L’università, in Italia, costa più che altrove: la spesa media annua è di circa 1.500 euro, mentre in altri venti stati Ue si spende meno di mille euro (sebbene molti di essi abbiano redditi medi assai inferiori ai nostri). Anche la quota di studenti che ricevono borse di studio (il 14 per cento) è relativamente bassa. Dunque si può (e si deve) fare di più per promuovere l’accesso allo studio. Ma prima di quante, è importante chiedersi come le risorse debbano essere allocate. Francesco Giavazzi e altri hanno più volte sottolineato che l’università è sussidiata dalle tasse che pagano tutti, mentre vi accedono relativamente pochi.
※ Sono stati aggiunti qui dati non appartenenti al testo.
Lemma here_idx p x l : here p (x :: l) → idx (E:=codec_error) data p = Ok x ∧ eof data (rd p) = false.
Proof.
  intros Hh. pose proof (here_len _ _ Hh) as [Hl|?]; [|done]. destruct Hh as [Hp Hd].
  rewrite len_cons in Hl. pose proof (len_nonneg l). split.
  - unfold idx. rewrite bool_decide_eq_true_2 by lia.
    assert (E : data !! Z.to_nat p = Some x).
    { rewrite <-(Nat.add_0_r (Z.to_nat p)), <-lookup_drop, Hd. done. }
    by rewrite E.
  - unfold eof. cbn. apply bool_decide_eq_false_2. lia.
Qed.

Lemma here_readByte p x l : here p (x :: l) → readByte data (rd p) = Parsed x (rd (p + 1)).
Proof. intros [Hi He]%here_idx. unfold readByte. rewrite He. cbn [rd_pos]. by rewrite Hi. Qed.

Lemma cstring_value v l : Forall (λ x, x ≠ 0) v → cstring (v ++ 0 :: l) = v.
Proof.
  induction 1 as [|x v Hx _ IH]; cbn; [done|]. by rewrite bool_decide_eq_false_2, IH.
Qed.

Lemma here_readStrI p v l :
  Forall (λ x, x ≠ 0) v → here p (v ++ 0 :: l) → readStrI data (rd p) = (string_of v, rd (p + len v + 1)).
Proof.
  intros Hv Hh. pose proof (here_len _ _ Hh) as [Hl|E]; [|by destruct v].
  unfold readStrI. cbn [rd_pos]. destruct Hh as [Hp ->]. rewrite cstring_value by done.
  rewrite len_app, len_cons in Hl. pose proof (len_nonneg l).
  by rewrite bool_decide_eq_false_2 by lia.
Qed.

(** One step of the attribute loop, on each of the bytes that a sender writes. *)
Lemma attr_start fuel attrs name value p b l n v :
  here p (b :: l) → b ∉ [wbxmlEnd; wbxmlSwitchPage; wbxmlStrI; wbxmlStrT; wbxmlOpaque] →
  resolveAttrStart 0 b = (n, v) → n ∈ ["name"; "type"; "value"]%string →
  (name = EmptyString ∨ resolveAttrValue 0 b = EmptyString ∨ HasPrefix (resolveAttrValue 0 b) "[0x" = true) →
  parseAttributes data strTable (S fuel) attrs name value (rd p) =
  parseAttributes data strTable fuel (flushAttr attrs name value) n v (rd (p + 1)).
Proof.
  intros Hh Hb Hs Hn Hv. pose proof (here_idx _ _ _ Hh) as [_ He].
  rewrite !not_elem_of_cons in Hb. destruct Hb as (Hb1 & Hb2 & Hb3 & Hb4 & Hb5 & _).
  cbn [parseAttributes]. rewrite He, (here_readByte _ _ _ Hh), !bool_decide_eq_false_2 by done.
  cbn [rd_attrPage]. cbv zeta. rewrite Hs.
  assert (Hval : negb (bool_decide (name = EmptyString)) && (negb (bool_decide (resolveAttrValue 0 b = EmptyString)) &&
    negb (HasPrefix (resolveAttrValue 0 b) "[0x")) = false).
  { destruct Hv as [->|[->| ->]]; cbn; rewrite ?andb_false_r; done. }
  rewrite Hval.
  assert (Hok : negb (bool_decide (n = EmptyString)) && negb (HasPrefix n "attr_") = true).
  { rewrite !elem_of_cons in Hn. destruct Hn as [->|[->|[->|Hn]]]; [reflexivity..|by apply not_elem_of_nil in Hn]. }
  by rewrite Hok.
Qed.

Lemma attr_end fuel attrs name value p l :
  here p (1 :: l) →
  parseAttributes data strTable (S fuel) attrs name value (rd p) = Parsed (flushAttr attrs name value) (rd (p + 1)).
Proof.
  intros Hh. pose proof (here_idx _ _ _ Hh) as [_ He]. cbn [parseAttributes].
  by rewrite He, (here_readByte _ _ _ Hh).
Qed.

Lemma attr_string fuel attrs name value p v l :
  Forall (λ x, x ≠ 0) v → here p (3 :: v ++ 0 :: l) →
  parseAttributes data strTable (S fuel) attrs name value (rd p) =
  parseAttributes data strTable fuel attrs name (value +:+ string_of v) (rd (p + 1 + len v + 1)).
Proof.
  intros Hv Hh. pose proof (here_idx _ _ _ Hh) as [_ He]. pose proof (here_next _ _ _ Hh) as Hh'.
  cbn [parseAttributes]. rewrite He, (here_readByte _ _ _ Hh), (here_readStrI _ _ _ Hv Hh'). done.
Qed.

Lemma parm_attributes fuel p t v l :
  parm_ok (t, v) → here p ([t; 0x06; 0x03] ++ v ++ [0; 1] ++ l) → (4 ≤ fuel)%nat →
  parseAttributes data strTable fuel ∅ EmptyString EmptyString (rd p) =
  Parsed (<["value"%string := string_of v]> {["name"%string := parm_name (t, v)]}) (rd (p + len v + 5)).
Proof.
  intros [Ht [Hv Htrim]] Hh Hf. cbn [fst snd] in *. do 4 (destruct fuel as [|fuel]; [lia|]).
  destruct (name_token_facts t Ht) as (nm & Hres & Htn & _ & Hspecial).
  assert (Hnm : parm_name (t, v) = nm) by (unfold parm_name; cbn [fst]; by rewrite Hres).
  rewrite (attr_start _ _ _ _ _ _ _ _ _ Hh Hspecial Hres) by (by left || set_solver).
  apply here_next in Hh. rewrite (attr_start _ _ _ _ _ 0x06 _ "value" EmptyString Hh).
  2: { apply (bool_decide_unpack _). vm_compute. exact I. }
  2: { reflexivity. }
  2: { set_solver. }
  2: { right. first [by left; vm_compute | by right; vm_compute]. }
  apply here_next in Hh. rewrite (attr_string _ _ _ _ _ v (1 :: l)); [|done|exact Hh].
  apply here_next, here_app, here_next in Hh. rewrite (attr_end _ _ _ _ _ l) by exact Hh.
  unfold flushAttr. cbn [bool_decide]. rewrite Hnm, insert_empty. 
  rewrite !bool_decide_eq_false_2, bool_decide_eq_true_2 by done. rewrite Htn.
  replace (EmptyString +:+ string_of v) with (string_of v) by done. rewrite Htrim.
  f_equal. f_equal. lia.
Qed.

Lemma type_attributes fuel p t l :
  type_token_ok t → here p ([t; 1] ++ l) → (2 ≤ fuel)%nat →
  parseAttributes data strTable fuel ∅ EmptyString EmptyString (rd p) =
  Parsed {["type"%string := snd (resolveAttrStart 0 t)]} (rd (p + 2)).
Proof.
  intros Ht Hh Hf. do 2 (destruct fuel as [|fuel]; [lia|]).
  destruct (type_token_facts t Ht) as (ty & Hres & Htrim & _ & Hspecial).
  rewrite (attr_start _ _ _ _ _ _ _ _ _ Hh Hspecial Hres) by (by left || set_solver).
  apply here_next in Hh. rewrite (attr_end _ _ _ _ _ l) by exact Hh. rewrite Hres.
  unfold flushAttr. rewrite bool_decide_eq_false_2, bool_decide_eq_true_2 by done. cbn [snd]. rewrite Htrim.
  rewrite insert_empty. f_equal. f_equal. lia.
Qed.

Definition parm_of (p : Z * bytes) : characteristic :=
  Characteristic "__parm__" {[ parm_name p := string_of (snd p) ]} [].

Lemma parm_element fuel p q l :
  parm_ok q → here p (encode_parm q ++ l) → (5 ≤ fuel)%nat →
  parseElement data strTable fuel (rd p) = Parsed (Some (parm_of q)) (rd (p + len (encode_parm q))).
Proof.
  destruct q as [t v]. intros Hok Hh Hf. destruct fuel as [|fuel]; [lia|]. cbn [parseElement].
  unfold encode_parm in *. cbn [fst snd app] in *. rewrite (here_readByte _ _ _ Hh). cbn [check].
  change (bool_decide (0x87 = wbxmlSwitchPage)) with false. change (bool_decide (0x87 = wbxmlEnd)) with false.
  change (bool_decide (Z.land 0x87 wbxmlHasAttrs ≠ 0)) with true.
  change (bool_decide (Z.land 0x87 wbxmlHasContent ≠ 0)) with false. cbv zeta iota.
  apply here_next in Hh. rewrite <-app_assoc in Hh. rewrite (parm_attributes _ _ t v l Hok Hh) by lia.
  cbn [check fst snd]. destruct Hok as [Ht _]. destruct (name_token_facts t Ht) as (nm & Hres & Htn & Hne & _).
  assert (Hnm : parm_name (t, v) = nm) by (unfold parm_name; cbn [fst]; by rewrite Hres).
  change (resolveTagName _ _) with "parm"%string. unfold build_element.
  rewrite bool_decide_eq_false_2, bool_decide_eq_true_2 by done. rewrite Hnm.
  rewrite lookup_insert_ne, lookup_singleton_eq, lookup_insert_eq by done. cbn [default id].
  rewrite (bool_decide_eq_false_2 (nm = EmptyString)) by done.
  rewrite bool_decide_eq_false_2 by (by rewrite Htn). unfold parm_of. rewrite Hnm. f_equal.
  f_equal. rewrite !len_cons, len_app, !len_cons, len_nil. lia.
Qed.

Lemma content_child fuel children text p q b l c :
  here p (b :: l) → b ∉ [wbxmlEnd; wbxmlSwitchPage; wbxmlStrI; wbxmlStrT; wbxmlOpaque] →
  parseElement data strTable fuel (rd p) = Parsed (Some c) (rd q) →
  parseContent data strTable (S fuel) children text (rd p) =
  parseContent data strTable fuel (children ++ [c]) text (rd q).
Proof.
  intros Hh Hb Hc. destruct (here_idx _ _ _ Hh) as [Hi He]. rewrite !not_elem_of_cons in Hb.
  destruct Hb as (Hb1 & Hb2 & Hb3 & Hb4 & Hb5 & _). cbn [parseContent]. rewrite He. cbn [rd_pos]. rewrite Hi.
  cbv zeta. rewrite !bool_decide_eq_false_2 by done.
  match goal with |- match ?x with _ => _ end = _ => change x with (parseElement data strTable fuel (rd p)) end.
  by rewrite Hc.
Qed.

Lemma content_end fuel children text p l :
  here p (1 :: l) → parseContent data strTable (S fuel) children text (rd p) = Parsed (children, text) (rd (p + 1)).
Proof.
  intros Hh. destruct (here_idx _ _ _ Hh) as [Hi He]. cbn [parseContent]. rewrite He. cbn [rd_pos]. by rewrite Hi.
Qed.

(** A run of encoded items, each of which parses to one child. *)
Lemma content_items {I} (enc : I → bytes) (mean : I → characteristic) (items : list I) l :
  Forall (λ i, (∃ b r, enc i = b :: r ∧ b ∉ [wbxmlEnd; wbxmlSwitchPage; wbxmlStrI; wbxmlStrT; wbxmlOpaque]) ∧
    ∀ fuel p l, here p (enc i ++ l) → (2 * List.length (enc i ++ l) + 1 ≤ fuel)%nat →
      parseElement data strTable fuel (rd p) = Parsed (Some (mean i)) (rd (p + len (enc i)))) items →
  ∀ fuel children text p, here p (List.concat (enc <$> items) ++ l) →
  (2 * List.length (List.concat (enc <$> items) ++ l) + 2 ≤ fuel)%nat →
  ∃ fuel', (2 * List.length l + 2 ≤ fuel')%nat ∧
    parseContent data strTable fuel children text (rd p) =
    parseContent data strTable fuel' (children ++ (mean <$> items)) text (rd (p + len (List.concat (enc <$> items)))).
Proof.
  induction 1 as [|i items [(b & r & Hb & Hspecial) Hi] _ IH]; intros fuel children text p Hh Hf;
    cbn [fmap list_fmap List.concat app] in *.
  - exists fuel. split; [lia|]. change (len []) with 0. by rewrite app_nil_r, Z.add_0_r.
  - destruct fuel as [|fuel]; [lia|]. rewrite <-app_assoc in Hh, Hf.
    pose proof (length_app (enc i) (List.concat (enc <$> items) ++ l)) as Hlen. rewrite Hb in Hlen at 2. cbn [List.length] in Hlen.
    destruct (IH fuel (children ++ [mean i]) text (p + len (enc i))) as (fuel' & Hf' & E).
    { by apply here_app. }
    { unfold fmap in *. lia. }
    exists fuel'. split; [done|].
    erewrite content_child; [rewrite E| |exact Hspecial|apply (Hi fuel p (List.concat (enc <$> items) ++ l))].
    + rewrite <-app_assoc, len_app, Z.add_assoc. done.
    + rewrite Hb in Hh. exact Hh.
    + exact Hh.
    + unfold fmap in *. lia.
Qed.

Lemma parm_item q : parm_ok q →
  (∃ b r, encode_parm q = b :: r ∧ b ∉ [wbxmlEnd; wbxmlSwitchPage; wbxmlStrI; wbxmlStrT; wbxmlOpaque]) ∧
  ∀ fuel p l', here p (encode_parm q ++ l') → (2 * List.length (encode_parm q ++ l') + 1 ≤ fuel)%nat →
    parseElement data strTable fuel (rd p) = Parsed (Some (parm_of q)) (rd (p + len (encode_parm q))).
Proof.
  intros Hq. split.
  - eexists _, _. split; [reflexivity|]. apply (bool_decide_unpack _). vm_compute. exact I.
  - intros fuel p l' Hh Hf. apply (parm_element _ _ _ l'); [done..|].
    revert Hf. unfold encode_parm. rewrite !length_app. cbn. lia.
Qed.

Lemma parms_merge parms (m : gmap string string) children :
  foldl (λ m c, if is_parm c then ch_Params c ∪ m else m) m ((parm_of <$> parms) ++ children) =
  foldl (λ m c, if is_parm c then ch_Params c ∪ m else m)
    (foldl (λ m p, <[parm_name p := string_of (snd p)]> m) m parms) children.
Proof.
  revert m. induction parms as [|q parms IH]; intros m; cbn; [done|].
  rewrite IH. unfold is_parm. cbn [ch_Type parm_of ch_Params]. by rewrite bool_decide_eq_true_2, <-insert_union_singleton_l.
Qed.

Lemma node_not_parm n : node_ok n → is_parm (meaning n) = false.
Proof.
  intros Hn. destruct Hn as [t parms subs Ht _ _]. destruct (type_token_facts t Ht) as (v & Hres & _ & Hne & _).
  cbn. rewrite Hres. by apply bool_decide_eq_false_2.
Qed.

Lemma nodes_no_params nodes (m : gmap string string) :
  Forall node_ok nodes →
  foldl (λ m c, if is_parm c then ch_Params c ∪ m else m) m (meaning <$> nodes) = m.
Proof. induction 1 as [|n nodes Hn _ IH]; cbn [fmap list_fmap foldl]; [done|]. by rewrite node_not_parm. Qed.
La sua eventuale gratuità finirebbe in sostanza per determinare un trasferimento di risorse dai poveri ai ricchi. 

   
Oltre tutto, la probabilità di affrontare un percorso universitario è maggiore per chi va al liceo rispetto a chi è andato in una scuola tecnica; ma, come hanno mostrato Marco Leonardi e Marco Paccagnella, la probabilità di andare al liceo è maggiore per i giovani provenienti da famiglie ad alto reddito. Per non dire del ruolo marginale che nel nostro ordinamento hanno gli Iit e dello stigma con cui sono marchiate le scuole tecniche. Quindi la faglia tra (figli dei) ricchi e poveri nasce prima e deriva da fattori culturali più che reddituali.

   
L’intervento, allora, va focalizzato sul miglioramento del sistema delle borse di studio, non sulla riduzione delle tasse, e a una maggiore capacità di offrire loro una formazione valida per il loro futuro. Per affrontare il problema dovremmo mettere a fuoco le esigenze degli studenti e aiutarli a trovare il percorso più adatto. Non puntare, come abbiamo fatto, sulla proliferazione delle sedi secondarie e dei corsi di laurea a misura di docente.